Hello,
I trained my model 2 times with annotations that I received after doing ner.make-gold, and got a 20% improvement in the overall label's accuracy.
For a next step, I looked at the precision/recall results of each label by using Score from spaCy and figured out which labels need to be improved.
For that, I already had some ground truth label examples in local as following:
{"label": "SPORTS", "pattern": [{"lower": "abseiling"}]}
{"label": "SPORTS", "pattern": [{"lower": "adventure racing"}]}
I imported these labels into the database and tried to run the ner.batch-train by using the model that I trained earlier, but got an error on merging spans:
Traceback (most recent call last):
File "/Users/lib/python3.7/runpy.py", line 193, in _run_module_as_main "__main__", mod_spec)
File "/Users/lib/python3.7/runpy.py", line 85, in _run_code exec(code, run_globals)

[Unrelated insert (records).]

(** What a varint reader returns fits in 64 bits, and it reads at most ten
    bytes, whatever the bytes are. *)
Lemma read_varint_loop_bound {D} shifts acc reader v rest :
  Forall (λ s, s <= 63) shifts → acc < 2 ^ 64 →
  read_varint_loop (D:=D) shifts acc reader = Ok (v, rest) →
  v < 2 ^ 64 ∧ ∃ used, reader = used ++ rest ∧ (1 ≤ length used ≤ length shifts)%nat.
Proof.
  intros Hs. revert acc reader. induction Hs as [|s shifts Hs _ IH]; intros acc reader Hacc;
    cbn [read_varint_loop]; [done|].
  destruct reader as [|b reader]; [done|]. rewrite read_exact_1.
  destruct ((s =? 63) && (1 <? b)); [done|].
  assert (Hor : N.lor acc (N.land (N.shiftl (N.land b 0x7f) s) u64_max) < 2 ^ 64).
  { destruct (N.eq_dec (N.lor acc (N.land (N.shiftl (N.land b 0x7f) s) u64_max)) 0) as [->|Hne];
      [done|]. apply N.log2_lt_pow2; [lia|]. rewrite N.log2_lor. apply N.max_lub_lt.
    - destruct (N.eq_dec acc 0) as [->|]; [done|]. apply N.log2_lt_pow2; [lia|done].
    - set (x := N.land _ u64_max). destruct (N.eq_dec x 0) as [->|]; [done|].
      apply N.log2_lt_pow2; [lia|]. unfold x, u64_max. rewrite N.land_ones. by apply N.mod_lt. }
  destruct (N.land b 0x80 =? 0).
  - intros [= <- <-]. split; [done|]. exists [b]. simpl. split; [done|lia].
  - intros Hr. destruct (IH _ _ Hor Hr) as (? & used & -> & Hlen). split; [done|].
    exists (b :: used). simpl. split; [done|lia].
Qed.

Lemma read_varint_loop_front {D} shifts acc reader v rest rest' :
  read_varint_loop (D:=D) shifts acc reader = Ok (v, rest) →
  read_varint_loop (D:=D) shifts acc (take (length reader - length rest) reader ++ rest') =
    Ok (v, rest').
Proof.
  revert acc reader. induction shifts as [|s shifts IH]; intros acc reader;
    cbn [read_varint_loop]; [done|].
  destruct reader as [|b reader]; [done|]. rewrite read_exact_1.
  assert (Hle : ∀ v rest, read_varint_loop (D:=D) shifts v reader = Ok rest →
    (length rest.2 ≤ length reader)%nat).
  { clear. revert reader. induction shifts as [|s shifts IH]; intros reader v rest;
      cbn [read_varint_loop]; [done|]. destruct reader as [|b reader]; [done|].
    rewrite read_exact_1.
    destruct (_ && _); [done|]. destruct (_ =? 0); [intros [= <-]; simpl; lia|].
    intros Hr. apply IH in Hr. simpl. lia. }
  destruct ((s =? 63) && (1 <? b)) eqn:Hlast; [done|].
  destruct (N.land b 0x80 =? 0) eqn:Hstop.
  - intros [= <- <-]. replace (length (b :: reader) - length reader)%nat with 1%nat by (simpl; lia).
    cbn [take app]. rewrite read_exact_1. by rewrite Hlast, Hstop.
  - intros Hr. pose proof (Hle _ _ Hr) as Hl. cbn [snd] in Hl.
    replace (length (b :: reader) - length rest)%nat with (S (length reader - length rest))
      by (simpl; lia).
    cbn [take app]. rewrite read_exact_1. rewrite Hlast, Hstop.
    by apply IH.
Qed.

Lemma read_varint_front {D} reader v rest rest' :
  read_varint (D:=D) reader = Ok (v, rest) →
  read_varint (D:=D) (take (length reader - length rest) reader ++ rest') = Ok (v, rest').
Proof. apply read_varint_loop_front. Qed.

(** Lengths: every 64-bit length is written in one to ten bytes and
    read back from the front of the stream; conversely every length the reader
    accepts fits in 64 bits and takes at most ten bytes, whatever the stream is. *)
Theorem varint_roundtrip {D} v rest :
  v < 2 ^ 64 →
  read_varint (D:=D) (write_varint v ++ rest) = Ok (v, rest) ∧
  (1 ≤ length (write_varint v) ≤ 10)%nat ∧ Forall (λ b, b < 256) (write_varint v) ∧
  ∀ reader w rest', read_varint (D:=D) reader = Ok (w, rest') →
    w < 2 ^ 64 ∧ ∃ used, reader = used ++ rest' ∧ (1 ≤ length used ≤ 10)%nat.
Proof.
  intros Hv. split_and!; [by apply read_varint_written|apply write_varint_length..|
    apply write_varint_bytes|].
  intros reader w rest' Hr. apply (read_varint_loop_bound (D:=D) varint_shifts 0 reader); [|done|done].
  repeat constructor; lia.
Qed.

File "/Users/lib/python3.7/site-packages/prodigy/__main__.py", line 380, in <module>
controller = recipe(*args, use_plac=True)
File "cython_src/prodigy/core.pyx", line 212, in prodigy.core.recipe.recipe_decorator.recipe_proxy
File "/Users/lib/python3.7/site-packages/plac_core.py", line 328, in call cmd, result = parser.consume(arglist)
File "/Users/lib/python3.7/site-packages/plac_core.py", line 207, in consume
return cmd, self.func(*(args + varargs + extraopts), **kwargs)
File "/Users/lib/python3.7/site-packages/prodigy/recipes/ner.py", line 552, in batch_train
examples = merge_spans(DB.get_dataset(dataset))
File "cython_src/prodigy/models/ner.pyx", line 40, in prodigy.models.ner.merge_spans
KeyError: 'text'
Could you please help me to understand how can I use this type of dataset in ner.batch-train with an existing pre-trained model?
Thanks,